Et puis, ce qui me plaît dans ce côté un peu casse-couilles, un peu rebelle, c’est que quand j’ai annoncé la première fois aux vieux de mon boulot que ce weekend j’allais au Bol d’Or, tout le monde m’a dit “le Bol d’Or, c’était mieux avant !”, “les Grands Prix, c’était mieux avant”, “c’était mieux avant, c’était mieux avant, c’était mieux avant”… Et c’est relou ! J’ai commencé le Bol d’Or, j’avais 20 ans, et le premier truc qu’on te disait en allant là-bas, c’est “ouais mais de toute façon c’était mieux avant”. OK, c’était peut-être mieux avant, mais écoute, qu’est ce qu’il nous reste maintenant ? Bah il nous reste toujours des motos qui tournent, et toujours de la bière que tu payes bientôt 10 balles ta pinte. Alors il te reste des rupteurs à 02h00 du matin, des mecs qui font fumer des pneus, qui font cramer des moteurs. Et quand tu te dis que peut-être que maintenant sur la route, dans 5 ans, dans 10 ans, j’exagère peut-être le trait, mais on sera tous à l’électrique. Et quand tu entends tous les anciens, tous nos parents dire “à l’époque on faisait les cons, on était en mobylette, on tournait en mobylette et on faisait les cons à mobylette ou à moto », Eh bien nous maintenant, à notre époque, on ne peut plus faire les cons à mobylette. Même sur ta mobylette, il faut un contrôle technique ! J’ai encore eu un peu la chance d’avoir eu une 50 débridée pour pouvoir faire un peu le con, mais c’est tout, et je me dis que ce qu’il nous reste, c’est un festival moto où quelques mecs font des conneries avec des motos. J’ai la chance de connaître ça. Si ces mecs ne se battent pas pour faire un peu de bruit, dans les 2 sens du terme, il ne nous restera plus rien. A 01h00 du matin, le village exposant sera fermé, on se retrouvera encore avec les derniers vaillants en bord de piste jusqu’à 2 ou 3 heures du matin entre nous, mais il manquera une ambiance, une chaleur pareille dans les deux sens du terme, qui ne sont pas encore tout à fait interdites.

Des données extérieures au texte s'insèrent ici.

(* ===== verification/GoFloat.v ===== *)
(** * Go's [float64]

    IEEE 754 binary64 with round-to-nearest-even, on the kernel-checked
    [SpecFloat] implementation: the four operations, comparison, the
    conversions [float64(int64)] and [int64(float64)], and [math.Round].
    The lemmas relate the operations to exact integer arithmetic. *)
From stdpp Require Import base decidable list.
From Stdlib Require Import ZArith Lia SpecFloat.
From S2P Require Import Prelude.
Open Scope Z_scope.

Definition prec := 53.
Definition emax := 1024.

Abbreviation float64 := spec_float.

Declare Scope f64_scope.
Delimit Scope f64_scope with f64.

Definition fadd : float64 → float64 → float64 := SFadd prec emax.
Definition fsub : float64 → float64 → float64 := SFsub prec emax.
Definition fmul : float64 → float64 → float64 := SFmul prec emax.
Definition fdiv : float64 → float64 → float64 := SFdiv prec emax.
Definition fneg : float64 → float64 := SFopp.
Definition fabs : float64 → float64 := SFabs.
Definition fltb : float64 → float64 → bool := SFltb.
Definition fleb : float64 → float64 → bool := SFleb.
Definition feqb : float64 → float64 → bool := SFeqb.

Infix "+" := fadd : f64_scope.
Infix "-" := fsub : f64_scope.
Infix "*" := fmul : f64_scope.
Infix "/" := fdiv : f64_scope.
Infix "<?" := fltb : f64_scope.
Infix "<=?" := fleb : f64_scope.
Infix "=?" := feqb : f64_scope.

(** [float64(i)] for an integer [i]. *)
Definition f64_of_Z (z : Z) : float64 := binary_normalize prec emax z 0 false.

Autant sur la route de tous les jours, faire du bruit, je ne suis pas pour et je comprends tout à fait les législations qui veulent réduire le bruit sur la route. Mais sur circuit, ça me fait chier qu’ils réduisent au maximum, encore et encore et encore. Mais je me dis que j’ai la chance de connaître ça, même si ce n’est peut-être “que ça” par rapport à ceux qui disent “c’était mieux avant”. Mais je pense que quand u vas dormir au Mistral, tu sais comment ça va être. Moi j’ai toujours dit “tu viens au Bol d’Or pour les rupteurs et tu repars à cause des rupteurs”, parce qu’effectivement, au bout de 3 ou 4 jours, t’en as plein le cul quoi. Mais tu ne peux pas râler, car tu y va en toute connaissance de cause. Tu vas à un festival moto, tu sais que ça va être des déglingos (rires). Il ne faut pas se mentir, il de l’alcool, même si je n’ai j’avais vu personne de vraiment déchiré, et ça aide à faire des rencontres. On est tous là autour de la même passion, ça fait du bruit, il y a une odeur d’huile, d’essence, des mecs qui se sont fabriqués un pot d’échappement d’un mètre cinquante de long sur 80 centimètres de diamètre. C’est un peu iréel mais c’est une manière de s’exprimer et c’est un défouloir. Bah pendant quatre jours c’est génial quand au quotidien on te parle de l’électrique, de l’écologie, du machin. Laissez-nous tranquilles, quoi !”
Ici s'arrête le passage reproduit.